High-Volume Telemetry Without Edge Reduction Overwhelms Analytics
Fleet and process sensors generate large volumes of readings, most representing no meaningful change in equipment state. Feeding all of it to central analytics without filtering wastes bandwidth and buries real signal in noise.
What Fails in Traditional Architectures
Without structured, prepared data at the first mile, downstream systems inherit every inconsistency, gap, and limitation of the raw source data.
Fleet-Wide Analytics Require Manual Reconciliation
When haul trucks, crushers, and plant systems each report in their own format, comparing performance across the fleet means normalizing data per equipment type before any analysis begins. Cross-site benchmarking becomes a data engineering project rather than a query.
Remote Sites Lose Data Silently
Without durable buffering, intermittent connectivity at a remote pit means readings generated during a connectivity gap are simply gone. Production and maintenance decisions get made on data that looks complete but is not.
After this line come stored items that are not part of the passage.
(** [scanstring(s, end, strict=True)]: [s] starts after the opening quote. *)
Fixpoint scan_str (s : string) : presult string :=
  match s with
  | EmptyString => PErr
  | String c r =>
      if code c =? 34 then POk EmptyString r
      else if code c =? 92 then
        match r with
        | EmptyString => PErr
        | String e r' =>
            if code e =? 117 then
              match r' with
              | String h1 (String h2 (String h3 (String h4 r''))) =>
                  match hex4 h1 h2 h3 h4 with
                  | Some v => if v <=? 255 then pcons (ascii_of_nat v) (scan_str r'') else POut
                  | None => PErr
                  end
              | _ => PErr
              end
            else match simple_escape e with
                 | Some d => pcons d (scan_str r')
                 | None => PErr
                 end
        end
      else if code c <? 32 then PErr
      else pcons c (scan_str r)
  end.

Definition is_dec (c : ascii) : bool := is_decimal_digit c.

Fixpoint digits_span (s : string) : string * string :=
  match s with
  | String c r => if is_dec c then let (ds, r') := digits_span r in (String c ds, r') else (EmptyString, s)
  | EmptyString => (EmptyString, EmptyString)
  end.

(** [_match_number_unicode]: an optional minus, then 0 or a nonzero digit
    followed by digits, then optionally a dot and at least one digit, then
    optionally e or E, an optional sign and at least one digit (an exponent
    without digits is not consumed). Returns the lexeme and the rest. *)
Definition lex_number (s : string) : option (string * string) :=
  let '(sign, s1) := match s with
                     | String c r => if code c =? 45 then ("-", r) else (EmptyString, s)
                     | EmptyString => (EmptyString, s)
                     end in
  let int_part :=
    match s1 with
    | String c r =>
        if code c =? 48 then Some ("0", r)
        else if (49 <=? code c) && (code c <=? 57)
             then let (ds, r') := digits_span r in Some (String c ds, r')
        else None
    | EmptyString => None
    end in
  match int_part with
  | None => None
  | Some (ip, r1) =>
      let '(fp, r2) :=
        match r1 with
        | String c (String d r) =>
            if (code c =? 46) && is_dec d
            then let (ds, r') := digits_span r in (String c (String d ds), r')
            else (EmptyString, r1)
        | _ => (EmptyString, r1)
        end in
      let '(ep, r3) :=
        match r2 with
        | String e r =>
            if (code e =? 101) || (code e =? 69) then
              let '(sg, r') := match r with
                               | String c r'' => if (code c =? 45) || (code c =? 43)
                                                 then (String c EmptyString, r'') else (EmptyString, r)
                               | EmptyString => (EmptyString, r)
                               end in
              let (ds, r'') := digits_span r' in
              match ds with
              | EmptyString => (EmptyString, r2)
              | _ => (String e (append sg ds), r'')
              end
            else (EmptyString, r2)
        | EmptyString => (EmptyString, r2)
        end in
      Some (append sign (append ip (append fp ep)), r3)
  end.

Definition drop (n : nat) (s : string) : string := substring n (String.length s - n) s.

Definition jstr (p : presult string) : presult json :=
  match p with POk s r => POk (JStr s) r | PErr => PErr | PRaise e => PRaise e | POut => POut end.

(** [sys.get_int_max_str_digits()] at its default. *)
Definition int_max_str_digits : nat := 4300.

(** [PyLong_FromString] refuses the lexeme: it is an integer (no fraction
    and no exponent) with more than [int_max_str_digits] digits, the sign
    not counted. Fractions and exponents go to [float], which has no such
    limit. *)
Definition int_too_long (lx : string) : bool :=
  let body := match lx with
              | String c r => if code c =? 45 then r else lx
              | EmptyString => lx
              end in
  forallb is_dec (list_ascii_of_string body) && (int_max_str_digits <? String.length body).

(** [scan_once], [JSONObject] and [JSONArray], with a fuel argument.
    [depth] is the number of arrays and objects that may still be opened:
    the scanner calls [Py_EnterRecursiveCall] on each [{] and [[], which
    raises [RecursionError] once the interpreter's recursion budget is
    spent. *)
Fixpoint pvalue (fuel depth : nat) (s : string) : presult json :=
  match fuel with
  | 0 => PErr
  | S f =>
    match s with
    | EmptyString => PErr
    | String c r =>
      if code c =? 34 then jstr (scan_str r)
      else if code c =? 123 then
        match depth with
        | 0 => PRaise TooDeep
        | S dp =>
          match skip_ws r with
          | String d r1 =>
              if code d =? 125 then POk (JObj []) r1
              else if code d =? 34 then pmembers f dp r1 []
              else PErr
          | EmptyString => PErr
          end
        end
      else if code c =? 91 then
        match depth with
        | 0 => PRaise TooDeep
        | S dp =>
          match skip_ws r with
          | String d r1 => if code d =? 93 then POk (JArr []) r1 else pelems f dp (String d r1) []
          | EmptyString => PErr
          end
        end
      else if prefix "null" s then POk JNull (drop 4 s)
      else if prefix "true" s then POk (JBool true) (drop 4 s)
      else if prefix "false" s then POk (JBool false) (drop 5 s)
      else if prefix "NaN" s then POk (JNum "NaN") (drop 3 s)
      else if prefix "Infinity" s then POk (JNum "Infinity") (drop 8 s)
      else if prefix "-Infinity" s then POk (JNum "-Infinity") (drop 9 s)
      else match lex_number s with
           | Some (lx, rest) => if int_too_long lx then PRaise IntTooLong else POk (JNum lx) rest
           | None => PErr
           end
    end
  end
(** Members of an object; [s] starts after the opening quote of a key. *)
with pmembers (fuel depth : nat) (s : string) (acc : list (string * json)) : presult json :=
  match fuel with
  | 0 => PErr
  | S f =>
    match scan_str s with
    | POk k r1 =>
      match skip_ws r1 with
      | String c r2 =>
        if code c =? 58 then
          match pvalue f depth (skip_ws r2) with
          | POk v r3 =>
            let acc' := acc ++ [(k, v)] in
            match skip_ws r3 with
            | String d r4 =>
              if code d =? 125 then POk (JObj (dict_of_pairs acc')) r4
              else if code d =? 44 then
                match skip_ws r4 with
                | String q r5 => if code q =? 34 then pmembers f depth r5 acc' else PErr
                | EmptyString => PErr
                end
              else PErr
            | EmptyString => PErr
            end
          | PErr => PErr
          | PRaise e => PRaise e
          | POut => POut
          end
        else PErr
      | EmptyString => PErr
      end
    | PErr => PErr
    | PRaise e => PRaise e
    | POut => POut
    end
  end
(** Items of an array; [s] starts at an item. *)
with pelems (fuel depth : nat) (s : string) (acc : list json) : presult json :=
  match fuel with
  | 0 => PErr
  | S f =>
    match pvalue f depth s with
    | POk v r1 =>
      match skip_ws r1 with
      | String d r2 =>
        if code d =? 93 then POk (JArr (acc ++ [v])) r2
        else if code d =? 44 then pelems f depth (skip_ws r2) (acc ++ [v])
        else PErr
      | EmptyString => PErr
      end
    | PErr => PErr
    | PRaise e => PRaise e
    | POut => POut
    end
  end.
Lemma mean_permutation (l k : list Q) :
  Permutation l k -> (mean l == mean k)%Q.
Proof.
  intros P. unfold mean.
  rewrite (Qsum_permutation l k P), (Permutation_length P). reflexivity.
Qed.

End RoundFacts.

Section ScriptFacts.
Context `{Collaborators}.

Lemma saved_paths_app (a b : list event) :
  saved_paths (a ++ b) = saved_paths a ++ saved_paths b.
Proof.
  induction a as [| e a IH]; [reflexivity|].
  destruct e; cbn [app saved_paths]; rewrite IH; reflexivity.
Qed.

Lemma no_checkpoint_refl w : no_checkpoint w w.
Proof. repeat split. Qed.

Lemma no_checkpoint_trans w1 w2 w3 :
  no_checkpoint w1 w2 -> no_checkpoint w2 w3 -> no_checkpoint w1 w3.
Proof. intros (? & ? & ?) (? & ? & ?). repeat split; congruence. Qed.

Lemma quiet_ret {A} (a : A) : quiet (ret a).
Proof. intros w. apply no_checkpoint_refl. Qed.

Lemma quiet_raise {A} (e : exn) : quiet (@raise _ A e).
Proof. intros w. apply no_checkpoint_refl. Qed.

Lemma quiet_bind {A B} (c : M A) (k : A -> M B) :
  quiet c -> (forall a, quiet (k a)) -> quiet (bind c k).
Proof.
  intros Hc Hk w. unfold bind. specialize (Hc w).
  destruct (c w) as [w1 [a | e]]; cbn [fst] in *; [|exact Hc].
  eapply no_checkpoint_trans; [exact Hc | apply Hk].
Qed.

Lemma quiet_print (e : event) :
  saved_paths [e] = [] -> quiet (print e).
Proof.
  intros He w. unfold print, no_checkpoint. cbn [fst fs os_writable stdout].
  rewrite saved_paths_app, He, app_nil_r. repeat split.
Qed.

Lemma quiet_if {A} (b : bool) (c1 c2 : M A) :
  quiet c1 -> quiet c2 -> quiet (if b then c1 else c2).
Proof. destruct b; auto. Qed.

Lemma quiet_vis_line_call l : quiet (vis_line_call l).
Proof. intros w. repeat split. Qed.

Lemma quiet_iterate loader : quiet (iterate loader).
Proof.
  intros w. unfold iterate.
  destruct (loader_iter loader (torch_rng w)) as [r batches].
  repeat split.
Qed.

Lemma quiet_float_div_int a n : quiet (float_div_int a n).
Proof.
  unfold float_div_int. apply quiet_if; [apply quiet_raise | apply quiet_ret].
Qed.

Lemma quiet_train_loop (batches : list (list Input * Tensor)) :
  forall epoch len i net opt acc,
    quiet (train_loop epoch len i batches net opt acc).
Proof.
  induction batches as [| data rest IH]; intros epoch len i net opt acc;
    cbn [train_loop]; [apply quiet_ret|].
  destruct (adam_step (opt_lr opt) (opt_weight_decay opt) (opt_state opt)
              net (fst data) (snd data)) as [net1 st1].
  apply quiet_bind; [|intros _; apply IH].
  apply quiet_if; [apply quiet_print; reflexivity | apply quiet_ret].
Qed.

Lemma quiet_train net epoch loader opt : quiet (train net epoch loader opt).
Proof.
  unfold train. apply quiet_bind; [apply quiet_iterate|]. intros batches.
  apply quiet_bind; [apply quiet_train_loop|]. intros [[net1 opt1] loss].
  apply quiet_bind; [apply quiet_float_div_int|]. intros mean.
  apply quiet_bind; [apply quiet_print; reflexivity|]. intros _.
  apply quiet_ret.
Qed.

Lemma quiet_validate net loader : quiet (validate net loader).
Proof.
  unfold validate. apply quiet_bind; [apply quiet_iterate|]. intros batches.
  destruct (validate_loop batches (net_eval net) 0%Q 0%Q) as [avg_loss avg_acc].
  apply quiet_bind; [apply quiet_float_div_int|]. intros mean_loss.
  apply quiet_bind; [apply quiet_float_div_int|]. intros mean_acc.
  apply quiet_bind; [apply quiet_print; reflexivity|]. intros _.
  apply quiet_ret.
Qed.

Lemma quiet_lr_scheduler_step sch opt metrics :
  quiet (lr_scheduler_step sch opt metrics).
Proof.
  unfold lr_scheduler_step.
  destruct (Plateau.step _ _ _ _) as [s reduced].
  apply quiet_bind; [|intros _; apply quiet_ret].
  apply quiet_if; [apply quiet_print; reflexivity | apply quiet_ret].
Qed.

Lemma length_batch_losses (batches : list (list Input * Tensor)) :
  forall net opt, length (batch_losses batches net opt) = length batches.
Proof.
  induction batches as [| data rest IH]; intros net opt; [reflexivity|].
  cbn [batch_losses].
  destruct (adam_step (opt_lr opt) (opt_weight_decay opt) (opt_state opt)
              net (fst data) (snd data)) as [net1 st1].
  cbn [length]. rewrite IH. reflexivity.
Qed.

(** The loop of [train] ends, with the sum of the batch losses, and leaves
    the learning rate as it was. *)
Lemma train_loop_spec (batches : list (list Input * Tensor)) :
  forall epoch len i net opt acc w,
  exists w' net' opt' acc',
    train_loop epoch len i batches net opt acc w = (w', Ret (net', opt', acc'))
    /\ (acc' == acc + Qsum (batch_losses batches net opt))%Q
    /\ opt_lr opt' = opt_lr opt.
Proof.
  induction batches as [| data rest IH]; intros epoch len i net opt acc w.
  - exists w, net, opt, acc. cbn [train_loop batch_losses Qsum fold_right].
    split; [reflexivity|]. split; [lra | reflexivity].
  - cbn [train_loop batch_losses].
    destruct (adam_step (opt_lr opt) (opt_weight_decay opt) (opt_state opt)
                net (fst data) (snd data)) as [net1 st1].
    set (loss := objective (net_call net (fst data)) (snd data)).
    set (opt1 := Optimizer (opt_lr opt) (opt_weight_decay opt) st1).
    unfold bind at 1.
    destruct (i mod 10000 =? 0); cbn [print ret];
      (match goal with
       | |- context [train_loop ?e ?l ?k ?r ?n ?o ?a ?w1] =>
           destruct (IH e l k n o a w1)
             as (w' & net' & opt' & acc' & E & Hacc & Hlr)
       end);
      exists w', net', opt', acc'; rewrite E;
      (split; [reflexivity|]; split; [|exact Hlr]);
      cbn [Qsum fold_right]; fold (Qsum (batch_losses rest net1 opt1));
      rewrite Hacc; lra.
Qed.

Lemma float_div_int_nonzero (a : Q) (n : Z) (w : world) :
  n <> 0 -> float_div_int a n w = (w, Ret (a / inject_Z n)%Q).
Proof.
  intros Hn. unfold float_div_int.
  destruct (n =? 0) eqn:E; [apply Z.eqb_eq in E; contradiction | reflexivity].
Qed.

Lemma length_nonzero {A} (l : list A) : l <> [] -> Z.of_nat (length l) <> 0.
Proof. destruct l; [congruence | simpl; lia]. Qed.

(** On a loader that yields a batch, [train] returns the rounded mean of
    the batch losses. *)
Lemma train_spec net epoch loader opt w :
  snd (loader_iter loader (torch_rng w)) <> [] ->
  exists w' net' opt',
    train net epoch loader opt w
    = (w', Ret (net', opt',
                py_round
                  (mean (batch_losses (snd (loader_iter loader (torch_rng w)))
                                      (net_train net) opt)) 4))
    /\ opt_lr opt' = opt_lr opt.
Proof.
  intros Hne. unfold train, iterate. unfold bind at 1.
  destruct (loader_iter loader (torch_rng w)) as [r batches] eqn:Eit.
  cbn [snd] in *.
  unfold bind at 1.
  destruct (train_loop_spec batches epoch (Z.of_nat (length batches)) 1
              (net_train net) opt 0%Q (set_torch_rng r w))
    as (w1 & net1 & opt1 & acc1 & E & Hacc & Hlr).
  rewrite E. unfold bind at 1.
  rewrite float_div_int_nonzero by (apply length_nonzero; exact Hne).
  unfold bind. cbn [print]. unfold ret.
  assert (Er : py_round (acc1 / inject_Z (Z.of_nat (length batches))) 4
               = py_round (mean (batch_losses batches (net_train net) opt)) 4).
  { apply py_round_comp. unfold mean.
    rewrite Hacc, Qplus_0_l, length_batch_losses. reflexivity. }
  rewrite Er.
  eexists _, net1, opt1. split; [reflexivity | exact Hlr].
Qed.

Lemma train_empty net epoch loader opt w :
  snd (loader_iter loader (torch_rng w)) = [] ->
  snd (train net epoch loader opt w) = Raise ZeroDivisionError.
Proof.
  intros He. unfold train, iterate. unfold bind at 1.
  destruct (loader_iter loader (torch_rng w)) as [r batches].
  cbn [fst snd] in *. subst batches. reflexivity.
Qed.

Lemma validate_empty net loader w :
  snd (loader_iter loader (torch_rng w)) = [] ->
  snd (validate net loader w) = Raise ZeroDivisionError.
Proof.
  intros He. unfold validate, iterate. unfold bind at 1.
  destruct (loader_iter loader (torch_rng w)) as [r batches].
  cbn [fst snd] in *. subst batches. reflexivity.
Qed.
Central Systems Drown in Unfiltered Telemetry
Sending every raw reading from every truck and sensor without edge reduction overwhelms central storage and analytics with values that never meaningfully changed, burying the transitions that actually matter for maintenance and process decisions.
How KŌJŌ Stack Helps
Mixed-Protocol Ingestion Across Pit and Plant
OPC UA, Modbus, and DNP3 equipment-from mobile fleet assets to fixed processing systems-are acquired natively and normalized into a consistent structure at the point of ingestion, regardless of vendor or equipment type.
Edge Normalization and Volume Reduction
Report-by-exception with configurable deadband thresholds filters insignificant changes before data leaves the site. CEL expressions compute derived values and aggregates at the edge, reducing what central systems must process.
Fleet-Wide Consistency via Unified Namespace
Every haul truck, crusher, conveyor, and plant system publishes to the same ISA-95 compliant namespace, so comparing performance across equipment, shifts, or sites does not require reconciling formats first.
Durable Delivery Over Constrained Site Links
Local buffering persists data before acknowledgment, so intermittent wireless or satellite connectivity at remote pits does not translate into lost readings. Buffered data replays in order once connectivity is restored.
Why This Requires First-Mile Data Structuring
Mining operations combine some of the widest protocol diversity in industrial environments with some of the harshest connectivity conditions: mobile haul trucks and shovels report via OPC UA or proprietary fleet management interfaces, fixed crushers and conveyors run Modbus, and remote monitoring points may use DNP3-all while operating in pits and remote sites where wireless and satellite links are constrained and often intermittent. Without normalization at the point of acquisition, building one fleet-wide or pit-to-plant view requires reconciling formats per equipment type, and any connectivity gap at a remote site risks silent data loss. KŌJŌ Stack addresses this by acquiring every protocol natively at the edge, normalizing all of it into the same ISA-95 structure, filtering out non-meaningful readings before they consume scarce bandwidth, and buffering durably so intermittent site connectivity does not translate into missing history. Fleet-wide consistency-from a single haul truck to the entire processing plant-is only achievable when every asset is structured the same way at the point of origin.
Expected Outcomes
Mobile and fixed equipment publish to one canonical namespace
Edge filtering transmits only meaningful equipment-state changes
Buffering and replay maintain continuity across remote-site connectivity gaps
Own the First Mile
Owning the first mile ensures mining & metals data is consistent, contextualized, and usable across the enterprise.